The evidence we have now — and Matt Hegarty at the Form has done excellent work bringing it to light — is that, as Paulick suggested, this is less a systemic failure than a human one.

But of course, we humans live our lives within the systems we create; we shape them and in turn are shaped by them.

And the horseracing system tells us this: you alone are responsible for the horse when he’s yours, and when he leaves your barn, he’s somebody else’s problem.

Therein lies the recipe for how a Grade One winner dies in a $4,000 claiming race.  Trainer Mike Mitchell and owners Scott Anastasi and Jay and Gretchen Manoogian bought the horse, brought him to the United States, won a Grade One with him, and cashed the bulk of his win checks.  And then they let him go for $20,000 via the claimbox; poof — all gone.

Monzante deserved a better fate than to die from injuries sustained racing — because all horses deserve a better fate than that.  But that is the fate that some of them suffer, and, unfortunately, there’s not always much we can do about that.  Racing’s a tough game, and horses are fragile animals.

But to the not inconsiderable extent that our outrage stems from Monzante’s decorated past, then it is directed fairly only at one group of people: those for whom he won a Grade One race and hundreds of thousands of dollars.  They are the ones who took the joyride to the sport’s heights with Monzante; it was, or should have been, their responsibility to ensure he did not plumb its depths.

Of course, every owner and trainer should take the best care possible of every horse in the barn, whether a Grade One winner or a lifetime maiden.  They deserve no less.

And in the long run, racing needs a more elaborate equine safety net funded by a percentage skimmed off every transaction, from the stud fee to the sales ring to the purse account to the claimbox.  It needs to replace the current system of fee-simple ownership with a concept promoting a chain of responsibility, in which we all share in ensuring the right outcomes for our horses.

That’s in the long run.  That will take time and concerted effort.

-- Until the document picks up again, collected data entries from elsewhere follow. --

(** The ways a step changes the world: nothing but a task and spawned ones,
    after a state that keeps the slice. *)
Lemma leaves_alone_intro p w w' i t ts events :
  same_slice p w w' -> w_tasks w' = w_tasks w -> foreign p t -> Forall (foreign p) ts ->
  (forall m, decisions (p, m) events = []) ->
  leaves_alone p w (spawn ts (set_task i t w'), events).
Proof.
  intros Hs Ht Hf Hts He. split; cbn [fst snd]; [|intros j u Hj Hu|done].
  - by destruct Hs.
  - cbn in Hj. rewrite Ht in Hj. apply lookup_app_Some in Hj as [Hj|[_ Hj]].
    + destruct (decide (j = i)) as [->|Hne]; [|by rewrite list_lookup_insert_ne in Hj].
      pose proof (lookup_lt_Some _ _ _ Hj) as Hlt. rewrite length_insert in Hlt.
      rewrite list_lookup_insert_eq in Hj by done. by injection Hj as <-.
    + by apply (Forall_lookup_1 _ _ _ _ Hts) in Hj.
Qed.

Lemma leaves_alone_same p w w' events :
  same_slice p w w' -> w_tasks w' = w_tasks w -> (forall m, decisions (p, m) events = []) ->
  leaves_alone p w (w', events).
Proof. intros Hs Ht He. split; cbn; [done|by rewrite Ht|done]. Qed.

Lemma leaves_alone_set p w w' i t events :
  same_slice p w w' -> w_tasks w' = w_tasks w -> foreign p t -> (forall m, decisions (p, m) events = []) ->
  leaves_alone p w (set_task i t w', events).
Proof. intros. rewrite <- (spawn_nil (set_task i t w')). by apply leaves_alone_intro. Qed.

Lemma inserts_foreign p ws :
  Forall (fun g => gw_routing_profile g <> p) ws -> Forall (foreign p) (Inserting <$> ws).
Proof. intros H. apply Forall_fmap. eapply Forall_impl; [exact H|]. intros g Hg. unfold foreign. cbn. congruence. Qed.

Lemma with_store_slice p st w : same_measurements p (w_store w) st -> same_slice p w (with_store st w).
Proof. by split. Qed.
Lemma with_routing_slice p st w : same_windows p (w_routing w) st -> same_slice p w (with_routing st w).
Proof. by split. Qed.

Lemma arrive_leaves p prof endpoint body w r :
  arrive proxy prof endpoint body w = Done r -> prof <> p -> leaves_alone p w r.
Proof.
  unfold arrive. destruct (from_slice body) as [request|]; [|by intros [= <-] _; apply leaves_alone_same].
  intros ([pr|[e v]] & Hp & H)%bind_Done Hne; [|destruct (route_error_response e); injection H as <-;
    by apply leaves_alone_same].
  injection H as <-. apply prepare_profile in Hp. split; cbn [fst snd]; [done| |done].
  cbn. intros i t [Hi|[_ Hi]]%lookup_app_Some Ht; [done|].
  apply list_lookup_singleton_Some in Hi as [_ <-]. cbn in Ht. congruence.
Qed.
Lemma unique_match (t : list (Route (Layer W) Endpoint)) path x y :
  overlap_free (shapes t) = true -> x ∈ t -> y ∈ t ->
  path_matches (rt_pattern x) path = true -> path_matches (rt_pattern y) path = true -> x = y.
Proof.
  unfold path_matches. intros Ht Hx Hy Mx My. pose proof (shape_matches_overlap _ _ _ Mx My) as Hxy.
  pose proof (shape_matches_overlap _ _ _ My Mx) as Hyx.
  induction t as [|z t IH]; [by apply not_elem_of_nil in Hx|]. cbn in Ht.
  apply andb_true_iff in Ht as [Hz Ht]. rewrite forallb_forall in Hz.
  assert (forall v, v ∈ t -> overlap (path_shape (rt_pattern z)) (path_shape (rt_pattern v)) = false) as Hf.
  { intros v Hv. apply negb_true_iff, Hz, list_elem_of_In, list_elem_of_fmap. by exists v. }
  apply elem_of_cons in Hx as [->|Hx], Hy as [->|Hy]; [done| | |by apply IH].
  - by rewrite (Hf y Hy) in Hxy.
  - by rewrite (Hf x Hx) in Hyx.
Qed.

Lemma resolve_cases r t m path :
  routes r = t -> overlap_free (shapes t) = true ->
  (exists x, x ∈ t /\ path_matches (rt_pattern x) path = true /\
     resolve r m path = (if answers (rt_method x) m then Handles (rt_handler x) else MethodNotAllowed, rt_layers x)) \/
  ((forall x, x ∈ t -> path_matches (rt_pattern x) path = false) /\ resolve r m path = (NotFound, outer r)).
Proof.
  intros <- Hf. destruct (find_b (fun x => path_matches (rt_pattern x) path) (routes r)) as [x|] eqn:E.
  - apply find_b_Some in E as [Hm Hx]. left. exists x. split_and!; [done..|].
    assert (forall y, y ∈ routes r -> path_matches (rt_pattern y) path = true -> y = x) as Hu.
    { intros y Hy Hp. by eapply unique_match. }
    destruct (answers (rt_method x) m) eqn:Ea;
      [by apply (law_resolve_handler (A := A))|by apply (law_resolve_method (A := A))].
  - rewrite find_b_None in E. right. split; [done|]. by apply (law_resolve_missing (A := A)).
Qed.

Lemma resolve_found r t x m path :
  routes r = t -> overlap_free (shapes t) = true -> x ∈ t -> path_matches (rt_pattern x) path = true ->
  answers (rt_method x) m = true -> resolve r m path = (Handles (rt_handler x), rt_layers x).
Proof.
  intros <- Hf Hx Hm Ha. apply (law_resolve_handler (A := A)); try done. intros y Hy Hp. by eapply unique_match.
Qed.

Lemma shapes_app (t1 t2 : list (Route (Layer W) Endpoint)) : shapes (t1 ++ t2) = shapes t1 ++ shapes t2.
Proof. apply fmap_app. Qed.

Lemma app_overlap_free : overlap_free (shapes app_table) = true.
Proof. vm_reflexivity. Qed.

Lemma server_overlap_free : overlap_free (shapes server_table) = true.
Proof.
  unfold server_table. rewrite shapes_app, shapes_deepen. destruct (metrics f); vm_reflexivity.
Qed.

(** ** Stacks *)

Lemma stacked_app ls ks (s : Svc W) : stacked (ls ++ ks) s = stacked ks (stacked ls s).
Proof. apply foldl_app. Qed.

Lemma same_credential_trans q1 q2 q3 : same_credential q1 q2 -> same_credential q2 q3 -> same_credential q1 q3.
Proof. unfold same_credential. congruence. Qed.

Lemma stacked_agree ls (s s' : Svc W) q w :
  Forall passes_credential ls -> (forall q' w', same_credential q q' -> s q' w' = s' q' w') ->
  stacked ls s q w = stacked ls s' q w.
Proof.
  revert q w. induction ls as [|l ls IH] using rev_ind; intros q w; [by intros _ Hs; apply Hs|].
  intros [Hls Hl]%Forall_app Hs. rewrite Forall_singleton in Hl. rewrite !stacked_app. cbn.
  apply law_passes_credential; [done|]. intros q' w' Hq. apply IH; [done|]. intros q2 w2 Hq2.
  apply Hs. by eapply same_credential_trans.
Qed.

Lemma presented_same q q' : same_credential q q' -> presented_profile auth (q_headers q') = presented_profile auth (q_headers q).
Proof. unfold same_credential, presented_profile. by intros ->. Qed.
(** ** What the server guarantees *)

Definition correlated (q : Request) (w : W) : Request * W :=
  match header_get X_REQUEST_ID (q_headers q) with
  | Some _ => (q, w)
  | None => let '(uuid, w) := new_v7 w in (with_id uuid q, w)
  end.

(** The answer around a service that may panic: the request has an id, its
    client's or a new one; the response carries it unless it has its own; a
    panic becomes the fixed 500, which says nothing of it and has no id. *)
Definition answered (inner : Svc W) : Svc W := fun q w =>
  let '(q, w) := correlated q w in
  let '(x, w) := inner q w in
  (Returns
     match x with
     | Unwinds _ => json_reply 500 (json_object [("error", JString "internal server error")])
     | Returns r =>
         match header_get X_REQUEST_ID (p_headers r), header_get X_REQUEST_ID (q_headers q) with
         | None, Some id => reply_with_id id r
         | _, _ => r
         end
     end, w).

Lemma answered_stack inner q w : stacked request_id_layers inner q w = answered inner q w.
Proof.
  unfold stacked, request_id_layers, answered, correlated. cbn [foldl].
  rewrite law_catch_panic, law_set_request_id. unfold make_request_id.
  destruct (header_get X_REQUEST_ID (q_headers q)) as [id|] eqn:Eid.
  - rewrite law_propagate_request_id. destruct (inner q w) as [[resp|p] w']; [|done]. rewrite Eid.
    by destruct (header_get X_REQUEST_ID (p_headers resp)).
  - pose proof (law_uuid_header (H := H) (T := T) w) as Hu. destruct (new_v7 w) as [uuid w1]. cbn in Hu. rewrite Hu.
    rewrite law_propagate_request_id. destruct (inner (with_id uuid q) w1) as [[resp|p] w']; [|done].
    change (header_get X_REQUEST_ID (q_headers (with_id uuid q))) with (Some uuid).
    by destruct (header_get X_REQUEST_ID (p_headers resp)).
Qed.

Lemma server_builds :
  starts -> exists r, start_server f auth readiness_url = Done (Ok r) /\ routes r = server_table /\
                      exists ls, outer r = ls ++ request_id_layers.
Proof.
  intros Hs. unfold start_server. destruct app_builds as (app & -> & Happ). cbn [mbind outcome_bind].
  by apply serve_builds.
Qed.

(** C30: The server's routes are the documented ones: with any cargo features,
    when the readiness client and the security headers build, assembling the
    routers never panics (no two routes overlap, every enabled limit has a
    size), and each route has exactly its class's time and size limits, the
    credential check if it is not public, and the documented middleware in the
    documented order; the metrics route exists only with its feature, and has
    no class limits. *)
Theorem server_routes :
  starts -> exists r, start_server f auth readiness_url = Done (Ok r) /\ routes r = server_table.
Proof. intros Hs. destruct (server_builds Hs) as (r & Hr & Ht & _). eauto. Qed.

Lemma started_server r :
  starts -> start_server f auth readiness_url = Done (Ok r) ->
  routes r = server_table /\ exists ls, outer r = ls ++ request_id_layers.
Proof.
  intros Hs. destruct (server_builds Hs) as (r' & -> & Ht & Ho). by intros [= <-].
Qed.

Lemma above_metrics_split : exists ls, above_metrics = ls ++ request_id_layers.
Proof. unfold above_metrics. rewrite app_assoc. by eexists. Qed.

Lemma above_request_id x : x ∈ server_table -> exists ls, rt_layers x = ls ++ request_id_layers.
Proof.
  destruct above_metrics_split as [ls Hls]. unfold server_table.
  intros [(y & -> & _)%list_elem_of_fmap|Hx]%elem_of_app.
  - exists (rt_layers y ++ below_metrics ++ ls). cbn [rt_layers deepen entry]. by rewrite Hls, <- !app_assoc.
  - destruct (metrics f); [|by apply not_elem_of_nil in Hx]. apply list_elem_of_singleton in Hx as ->. by exists ls.
Qed.

Lemma outermost r m path :
  starts -> start_server f auth readiness_url = Done (Ok r) -> exists ls, (resolve r m path).2 = ls ++ request_id_layers.
Proof.
  intros Hs Hr. destruct (started_server r Hs Hr) as [Ht Ho].
  destruct (resolve_cases r server_table m path Ht server_overlap_free)
    as [(x & Hx & _ & ->)|[_ ->]]; [by apply above_request_id|done].
Qed.

Lemma serve_answered r app q w ls :
  (resolve r (q_method q) (q_path q)).2 = ls ++ request_id_layers ->
  serve_request app r q w = answered (stacked ls (run_target app (resolve r (q_method q) (q_path q)).1)) q w.
Proof.
  intros Hls. unfold serve_request. destruct (resolve r _ _) as [t layers]. cbn in *. subst layers.
  by rewrite stacked_app, answered_stack.
Qed.

Lemma serve_returns r app q w :
  starts -> start_server f auth readiness_url = Done (Ok r) -> exists resp w', serve_request app r q w = (Returns resp, w').
Proof.
  intros Hs Hr. destruct (outermost r (q_method q) (q_path q) Hs Hr) as [ls Hls]. rewrite (serve_answered r app q w ls Hls).
  unfold answered. destruct (correlated q w) as [q' w1]. destruct (stacked _ _ _ _) as [x w2]. eauto.
Qed.

(** C19: Every request is answered, whatever the handlers do: through the
    started server, a request's target (a handler, the 405 or the 404) runs
    under some layers and then exactly as [answered] says; in particular no
    panic of a handler or a layer leaves the server or leaks its message, and
    every other response can be correlated with its request. *)
Theorem server_answers r app q w :
  starts -> start_server f auth readiness_url = Done (Ok r) ->
  exists ls, (resolve r (q_method q) (q_path q)).2 = ls ++ request_id_layers /\
    serve_request app r q w = answered (stacked ls (run_target app (resolve r (q_method q) (q_path q)).1)) q w.
Proof.
  intros Hs Hr. destruct (outermost r (q_method q) (q_path q) Hs Hr) as [ls Hls].
  exists ls. split; [done|]. by apply serve_answered.
Qed.

(** The server's layers other than the credential check. *)
Definition ordinary (l : Layer W) : Prop :=
  passes_credential l /\ match l with SetRequestIdLayer _ make => make = make_request_id | _ => True end.

Lemma ordinary_passes ls : Forall ordinary ls -> Forall passes_credential ls.
Proof. intros Hls. eapply Forall_impl; [exact Hls|by intros l []]. Qed.

Lemma above_ordinary : Forall ordinary (below_metrics ++ above_metrics).
Proof.
  unfold below_metrics, above_metrics, opt, request_id_layers.
  repeat (rewrite Forall_app; split); repeat case_match; repeat constructor.
Qed.

Lemma limits_ordinary c : Forall ordinary (limits c).
Proof. unfold limits. destruct (payload_limit f); repeat constructor. Qed.

Lemma guarded_refuses s q w :
  presented_profile auth (q_headers q) = None ->
  run_layer (FromFn (authorize_middleware auth)) s q w = (Returns (json_reply 401 unauthorized.2), w).
Proof. intros Hp. rewrite law_from_fn. unfold authorize_middleware, authorize. by rewrite Hp. Qed.
Definition class_of (e : Endpoint) : RouteClass :=
  match e with ChatCompletions | LegacyCompletions => Inference | _ => Standard end.

Lemma protected_layers x : x ∈ protected_table -> rt_layers x = limits (class_of (rt_handler x)) ++ guard.
Proof.
  unfold protected_table. intros Hx. by repeat (apply elem_of_cons in Hx as [->|Hx]; [reflexivity|]);
    apply not_elem_of_nil in Hx.
Qed.

(** Whether a request declares a body over its route class's limit. *)
Definition declares_too_much (c : RouteClass) (q : Request) : bool :=
  payload_limit f && is_some_and (fun n => negb (n <=? size_limit c)) (content_length q).

(** The request a protected handler sees. *)
Definition admitted (c : RouteClass) (p : RoutingProfile) (q : Request) : Request :=
  if payload_limit f
  then with_limits (Some (default (size_limit c) (content_length q))) false (with_profile p q)
  else with_profile p q.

But in the meantime, certainly it’s not too much to ask the connections of top runners to keep them in their stable mail, even after they leave their barns, and to try to make provision for their care down the road.  If we want the guy who owned Monzante the nickel claimer to be responsible, surely it’s not too much to ask the people who owned Monzante, the Grade One winner, to do the same.